1 Execution site(s)
Iurii P. born in 1933: “W: I don’t know which population was bigger, the Poles or the Jews, but in fact, here there was not much difference between the Poles and Ukrainians, they intermarried a lot. If a Pole married a Ukrainian woman, the daughters would be raised like mothers, the sons would be raised like fathers. There were many families like that, including mine. In our family everybody spoke Ukrainian, but my father and my grandfather, the one that died during the First World War, they were baptized in a catholic church. Our native language was Ukrainian. And there were more Jews here than Poles, there were two prayer houses and only one small catholic church. […]
Y. U.: Were any of your neighbours Jewish?
Witness: They were not landlords, they were renters. In the house across the street there was a nice apartment and the Jews lived there and in the second house to the side there was also a Jewish family living there.
Y. U.: Do you remember their names?
Witness: I remember some names, for example the Jews that were hiding here in Mykolaiv during wartime. Itzko Ruder and I think, Chaim Ruder. I also remember that there was this Jewish family across the street. And when the Germans started exterminating the Jews, and the older woman of the family said that it has been written in their scriptures that the Jews must bear the punishment for the fact that they killed Jesus Christ. And it was unavoidable.” (Witness n°3003U, interviewed in Mykolaiv, on November 24, 2021)
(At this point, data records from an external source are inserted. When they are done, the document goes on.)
(** C5: a call that returns created shares that are not zero for a
    positive added reserve (a buy) has set [cost_basis] to
    [(prior cost basis * prior shares + unit cost * created shares) /
    new total shares], with the unit cost [added_reserve / created_shares];
    a call that returns a negative added reserve (a sell), or no created
    shares (no trade), or any other pair, leaves [cost_basis] as it was. *)
Theorem cost_basis_changes_only_on_buy
    (supply reserve spot thr : R) (t : Z) (d d' : Delegator) (cs ar : R) :
  buy_or_sell supply reserve spot thr t d = (Ok (cs, ar), d') ->
  (cs <> 0 -> ar > 0 ->
   let unit_cost := ar / cs in
   cost_basis d' = (cost_basis d * shares d + unit_cost * cs) / shares d')
  /\ (cs = 0 \/ ar <= 0 -> cost_basis d' = cost_basis d).
Proof.
  destruct (Rlt_dec (pct_price_diff d spot) thr) as [Hlow | Hact].
  { rewrite buy_or_sell_below by exact Hlow.
    intros H; inversion H; subst. split; [intros Hc; lra | reflexivity]. }
  rewrite buy_or_sell_acts by exact Hact.
  destruct (trade supply reserve spot t d) as [[[cs1 ar1] | e |] d1] eqn:Htr;
    try discriminate.
  apply trade_cost_basis in Htr. cbn [fst snd].
  destruct (bookkeeping _ _ _ _ _ _ _) as [u d2] eqn:Hbk.
  pose proof (bookkeeping_frame _ _ _ _ _ _ _ _ _ Hbk) as (Hu & Hv & _).
  apply bookkeeping_cost_basis in Hbk.
  destruct u as [[] | e |]; try discriminate.
  intros H; inversion H; subst; clear H.
  assert (Hsh : shares d' = shares (set_reserve_token_holdings
                                      (reserve_token_holdings d1 - ar) d1)).
  { unfold shares, unvested_shares. rewrite Hu, Hv. reflexivity. }
  destruct Hbk as [(_ & Hcs & Har & _ & Hcb) | ([Hr | [Hcs | Har]] & Hcb)].
  - split; [intros _ _; cbv zeta; rewrite Hsh; exact Hcb |].
    intros [Hc | Hc]; [contradiction | lra].
  - congruence.
  - split; [intros Hc; contradiction |]. intros _. rewrite Hcb. exact Htr.
  - split; [intros _ Hc; contradiction |]. intros _. rewrite Hcb. exact Htr.
Qed.

(** The buy of the worked example by an object that had no shares: the
    cost basis becomes the unit cost of the purchase. *)
Lemma cost_basis_changes_only_on_buy_witness :
  let d := first_delegator (kw.mk 0 500 0 (9 / 10) 2 (1 / 2) 0 (9 / 10) 0) 3 in
  (exists d',
     buy_or_sell 1000 1000 2 (1 / 100) 0 d
     = (Ok (1000 * sqrt (3 / 2) - 1000, 500), d')
     /\ cost_basis d'
        = (0 * shares d + 500 / (1000 * sqrt (3 / 2) - 1000)
                          * (1000 * sqrt (3 / 2) - 1000)) / shares d')
  /\ (exists d',
        buy_or_sell 1000 1000 2 1 0 d = (Ok (0, 0), d')
        /\ cost_basis d' = cost_basis d).
Proof.
  intros d. split.
  - assert (Hnn : shares_nonneg d)
      by (apply first_delegator_shares_nonneg; cbn; lra).
    destruct (example_buy 0 d eq_refl eq_refl Hnn) as (d' & Hd' & _).
    exists d'. split; [exact Hd' |].
    pose proof (sqrt_gt_1 (3 / 2) ltac:(lra)) as Hroot.
    apply (proj1 (cost_basis_changes_only_on_buy 1000 1000 2 (1 / 100) 0 d d'
                    _ _ Hd')); lra.
  - assert (Hlow : buy_or_sell 1000 1000 2 1 0 d = (Ok (0, 0), d)).
    { apply buy_or_sell_below. unfold pct_price_diff.
      rewrite Rgt_dec_true by lra. cbn. rewrite Rabs_right; lra. }
    exists d. split; [exact Hlow |].
    apply (proj2 (cost_basis_changes_only_on_buy 1000 1000 2 1 0 d d 0 0 Hlow)).
    left. reflexivity.
Defined.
"On September 2, 1942, February 5, 1943, and June 12, 1943, the German invaders conducted a mass execution of the Jewish population, the number of which exceeded 200 people. The execution was carried out by a German unit stationed in the city and by the Ukrainian police. Witnesses are not able to identify the culprits, because they were forced to hide all the time to avoid being shot. The massacre and extermination of the Jews, among whom there were many women, children, and elderly people, took place outside Mykolaiv, near the Jewish cemetery. Upon examination, the commission discovered that the site had been cleared and that only a few insignificant traces of mass graves remained. It is not possible to compile a complete list of the Jews shot and tortured to death, with their autobiographical data. In addition to this, more than 500 people were taken to the Belzec camp located near Rava Ruska." [Act n°25 drawn up by Soviet State Extraordinary Commission (ChGK) on May 20, 1945; GARF 7021-58-22, p.54-55]
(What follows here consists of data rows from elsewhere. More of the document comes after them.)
(** * opm-common: summary-number packing, well injection properties and the
    UDQ evaluator

    A shallow embedding of

    - [Opm::EclIO] utilities ([is_number], [combineSummaryNumbers],
      [splitSummaryNumber]) of the summary-file reader, and the utilities
      of EclUtil.cpp for byte order, block sizes and formatted arrays,
    - [Opm::Well::WellInjectionProperties]
      (opm/input/eclipse/Schedule/Well/WellInjectionProperties.cpp),
    - the [UDQASTNode] class as declared in UDQASTNode.hpp, with the
      evaluator, the value sets, the UDQ configuration and the active-UDA
      tracker it relies on,
    - [Opm::UniformTabulated2DFunction]
      (opm/material/common/UniformTabulated2DFunction.hpp).

    C++ [int] is a 32-bit two's complement integer carried by [Z]; [double]
    is the kernel's binary64 [float]; [std::string] is [string]; a thrown
    exception is the [Throw] case of [Result]. *)

From Stdlib Require Import ZArith Lia List String Ascii Bool Floats.
From stdpp Require Import base option gmap strings pretty.

Local Open Scope Z_scope.

(* ------------------------------------------------------------------ *)
(** ** 32-bit [int] *)

Module Int32.

Definition min_int : Z := - 2 ^ 31.
Definition max_int : Z := 2 ^ 31 - 1.

Definition in_range (z : Z) : Prop := min_int <= z <= max_int.

(** Two's complement wrap-around of a mathematical result. *)
Definition wrap (z : Z) : Z := (z + 2 ^ 31) mod 2 ^ 32 - 2 ^ 31.

Definition add (a b : Z) : Z := wrap (a + b).
Definition sub (a b : Z) : Z := wrap (a - b).
Definition mul (a b : Z) : Z := wrap (a * b).
Definition shl (a b : Z) : Z := wrap (Z.shiftl a b).
(** [/] and [%] of C++ truncate towards zero. *)
Definition div (a b : Z) : Z := wrap (Z.quot a b).
Definition rem (a b : Z) : Z := Z.rem a b.
Definition land (a b : Z) : Z := Z.land a b.

End Int32.

(* ------------------------------------------------------------------ *)
(** ** [double] values and their conversions *)

Module Double.

(** Magnitude of a finite binary64 value [m * 2^e], truncated to an
    integer. *)
Definition trunc_magnitude (m : positive) (e : Z) : Z :=
  if 0 <=? e then Z.pos m * 2 ^ e else Z.pos m / 2 ^ (- e).

(** [static_cast<int>(d)]: truncation towards zero.  A value that does not
    fit (or is not a number) has no defined result in C++; x86-64 yields
    the "integer indefinite" value, which is kept here. *)
Definition to_int (d : float) : Z :=
  match Prim2SF d with
  | S754_zero _ => 0
  | S754_finite s m e =>
      let mag := trunc_magnitude m e in
      let v := if s then - mag else mag in
      if (Int32.min_int <=? v) && (v <=? Int32.max_int) then v
      else Int32.min_int
  | S754_infinity _ | S754_nan => Int32.min_int
  end.

(** [m * 2^e * 10^6] rounded to the nearest integer, ties to even. *)
Definition scaled_micro (m : positive) (e : Z) : Z :=
  if 0 <=? e then Z.pos m * 2 ^ e * 10 ^ 6
  else
    let num := Z.pos m * 10 ^ 6 in
    let den := 2 ^ (- e) in
    let q := num / den in
    let r := num mod den in
    if 2 * r <? den then q
    else if den <? 2 * r then q + 1
    else if Z.even q then q else q + 1.

Fixpoint zeros (n : nat) : string :=
  match n with
  | O => EmptyString
  | S k => String "0" (zeros k)
  end.

(** [std::to_string(double)], which prints as [printf("%f")] does: all
    integer digits and six decimals.  The kernel's floats have one NaN,
    which prints as "nan" here; [printf] also prints the sign bit of a
    NaN. *)
Definition to_string (d : float) : string :=
  match Prim2SF d with
  | S754_nan => "nan"
  | S754_infinity s => if s then "-inf" else "inf"
  | S754_zero s => if s then "-0.000000" else "0.000000"
  | S754_finite s m e =>
      let n := scaled_micro m e in
      let int_part := pretty (n / 10 ^ 6) in
      let frac := pretty (n mod 10 ^ 6) in
      let frac6 := zeros (6 - String.length frac) +:+ frac in
      (if s then "-" else "") +:+ int_part +:+ "." +:+ frac6
  end.

End Double.

(* ------------------------------------------------------------------ *)
(** ** Exceptions *)

(** [Opm::KeywordLocation]: where in the deck a keyword was read. *)
Record KeywordLocation : Type := mkKeywordLocation {
  loc_keyword : string;
  loc_filename : string;
  loc_lineno : Z
}.

(** The exception classes the code throws, each with its [what()]. *)
Inductive exception : Type :=
| invalid_argument (what : string)
| logic_error (what : string)
| domain_error (what : string)
| OpmInputError (what : string) (location : KeywordLocation).

Definition what (e : exception) : string :=
  match e with
  | invalid_argument w | logic_error w | domain_error w
  | OpmInputError w _ => w
  end.

(** The outcome of a call: a normal return or a thrown exception.  A
    [Throw] holds the exception only: what a member function has written
    to its object before it throws is not part of the outcome. *)
Inductive Result (A : Type) : Type :=
| Ok (a : A)
| Throw (e : exception).
Arguments Ok {A} a.
Arguments Throw {A} e.

Definition bind {A B : Type} (r : Result A) (k : A -> Result B) : Result B :=
  match r with
  | Ok a => k a
  | Throw e => Throw e
  end.

Notation "'do' x <- r ; k" := (bind r (fun x => k))
  (at level 10, x name, r at level 100, k at level 200).
Notation "'do' ' p <- r ; k" := (bind r (fun x => let 'p := x in k))
  (at level 10, p strict pattern, r at level 100, k at level 200).

(** [needle] occurs in [haystack]. *)
Definition contains (haystack needle : string) : bool :=
  match String.index 0 needle haystack with
  | Some _ => true
  | None => false
  end.

(* ------------------------------------------------------------------ *)
(** ** UDAValue *)

Module UDAValue.

(** Modelled from the spec: UDAValue.hpp is not among the sources.  A
    control target is "either a literal number or a named UDQ/UDA
    reference, i.e. a [UDAValue]" (4.4).  The dimension the C++ class also
    carries plays no part in what follows and is left out. *)
Inductive t : Type :=
| Numeric (double_value : float)
| Named (string_value : string).

(** Modelled from the spec: [is<double>()], true of a literal number. *)
Definition is_double (v : t) : bool :=
  match v with Numeric _ => true | Named _ => false end.

(** Modelled from the spec: [get<double>()]; only a literal number has
    one. *)
Definition get_double (v : t) : Result float :=
  match v with
  | Numeric d => Ok d
  | Named s =>
      Throw (invalid_argument ("The string: '" +:+ s +:+ "' must be numeric"))
  end.

(** Modelled from the spec: [get<std::string>()]; only a named reference
    has one. *)
Definition get_string (v : t) : Result string :=
  match v with
  | Named s => Ok s
  | Numeric _ => Throw (invalid_argument "UDAValue does not hold a string value")
  end.

(** Modelled from the spec: [update(double)] makes the value that literal
    number. *)
Definition update (d : float) (_ : t) : t := Numeric d.

(** Modelled from the spec: [update_value(other)] takes over the value of
    [other]. *)
Definition update_value (other : t) (_ : t) : t := other.

(** Modelled from the spec: [is_defined()]; a number is defined, a
    reference is when it has a name. *)
Definition is_defined (v : t) : bool :=
  match v with
  | Numeric _ => true
  | Named s => negb (String.eqb s "")
  end.

(** Modelled from the spec: [operator*=(double)] scales a literal number;
    a named reference cannot be scaled at deck-processing time. *)
Definition scale (factor : float) (v : t) : Result t :=
  match v with
  | Numeric d => Ok (Numeric (d * factor)%float)
  | Named s =>
      Throw (logic_error ("Can not multiply UDQ: " +:+ s +:+ " with numeric value"))
  end.

End UDAValue.

(* ------------------------------------------------------------------ *)
(** ** Opm::EclIO (EclUtil.cpp) *)

Module EclIO.

(** [std::isdigit] in the "C" locale: the characters '0' to '9'. *)
Definition isdigit (c : ascii) : bool :=
  (48 <=? nat_of_ascii c)%nat && (nat_of_ascii c <=? 57)%nat.

(** [std::all_of(first, last, pred)] over the characters of a string. *)
Fixpoint all_of (pred : ascii -> bool) (s : string) : bool :=
  match s with
  | EmptyString => true
  | String c rest => if pred c then all_of pred rest else false
  end.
Mykolaiv is located 37 km (23mi) south of Lviv. Little is known about the Jewish community that lived in prewar Mykolaiv. The first Jews might have settled down there in the mid of 19th century. According to local testimonies, the community was of considerable size. They had two synagogues and a cemetery. The community had its own rabbi and ritual slaughter, who might have been the same person. The Jewish children went to the same school as the non-Jews. Even though the community was large, the predominant population of the city were the Ukrainians. The majority of the population, including some Jews, lived off agriculture. The Jews were also involved in small scale commerce and handicraft. The Jews lived in the center of the city, while Ukrainians and some Poles on the suburbs. Between the two wars, Mykolaiv was under Polish rule, but in September 1939 the city was taken over by Soviet Union as a result of Molotov Ribbentrop Pact. On the eve of the war, about 700 Jews remained in the city.
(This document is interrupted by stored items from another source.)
(** * DiHydrogen: GPU runtime device binding and the CPU tensor

    A shallow embedding of

    - [src/gpu/rocm/runtime.cpp]: the process-wide GPU runtime, its
      environment probes ([guess_local_rank], [guess_local_size],
      [check_bool_cstr]), the device-binding heuristic
      ([get_reasonable_default_gpu_id]) and [init_runtime];
    - [include/h2/tensor/tensor_cpu.hpp]: the CPU specialisation of
      [Tensor], with [empty], [resize], [data], [contiguous], [view]
      and [unview].

    C++ [int] values are integers in [Z] restricted to the 32-bit range;
    an operation the language leaves undefined (signed overflow, division
    by zero, an unrepresentable [atoi]) has outcome [None] / [Undefined].
    [std::terminate] is the outcome [Terminated], a thrown [H2Exception]
    is the outcome [Throw]. *)

From stdpp Require Import base numbers option list strings gmap.
From Stdlib Require Import ZArith Ascii String Lia.

Open Scope Z_scope.

(** ** C++ [int] arithmetic *)

Module CInt.

Definition INT_MIN : Z := - 2 ^ 31.
Definition INT_MAX : Z := 2 ^ 31 - 1.

Definition in_range (z : Z) : bool := (INT_MIN <=? z) && (z <=? INT_MAX).

(** The value when it is representable, undefined behaviour otherwise. *)
Definition checked (z : Z) : option Z := if in_range z then Some z else None.

Definition add (a b : Z) : option Z := checked (a + b).
Definition sub (a b : Z) : option Z := checked (a - b).

(** [a / b]: truncation toward zero; no behaviour for a zero divisor. *)
Definition div (a b : Z) : option Z :=
  if b =? 0 then None else checked (Z.quot a b).

(** [a % b]: the sign follows the dividend; undefined whenever [a / b] is. *)
Definition rem (a b : Z) : option Z :=
  if b =? 0 then None
  else if in_range (Z.quot a b) then Some (Z.rem a b) else None.

End CInt.

(** ** [<cstdlib>]: [std::atoi] and [std::getenv] *)

Module CStdlib.

(** [isspace] in the "C" locale: space, \t, \n, \v, \f, \r. *)
Definition isspace (c : ascii) : bool :=
  let n := nat_of_ascii c in
  (n =? 32)%nat || ((9 <=? n)%nat && (n <=? 13)%nat).

Definition digit_of (c : ascii) : option Z :=
  let n := Z.of_nat (nat_of_ascii c) in
  if (48 <=? n) && (n <=? 57) then Some (n - 48) else None.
Mykolaiv was occupied by the Hungarian army, followed by the Germans at the end of June 1941. According to the Soviet archives and field work carried out by Yahad in November 2021, the Mykolaiv Jewish community was exterminated in two different ways. About 500 Jews were deported to the extermination camp, the closest one was Belzec in Poland, passing by the transit camp at Belz. About 200 Jews were murdered by bullets in several mass and isolated executions carried out in on September 2, 1942, February 5, 1943, and June 12, 1943. The local witnesses interviewed saw columns of Jews, ranging in size from a dozen to several dozen people, escorted by the Germans in the direction of the Jewish cemetery. Among the victims there were men, women, children, and elderly people. According to an eyewitness of one of the executions, the shooters were not Germans all the time. Today, there is no any memorial at the site.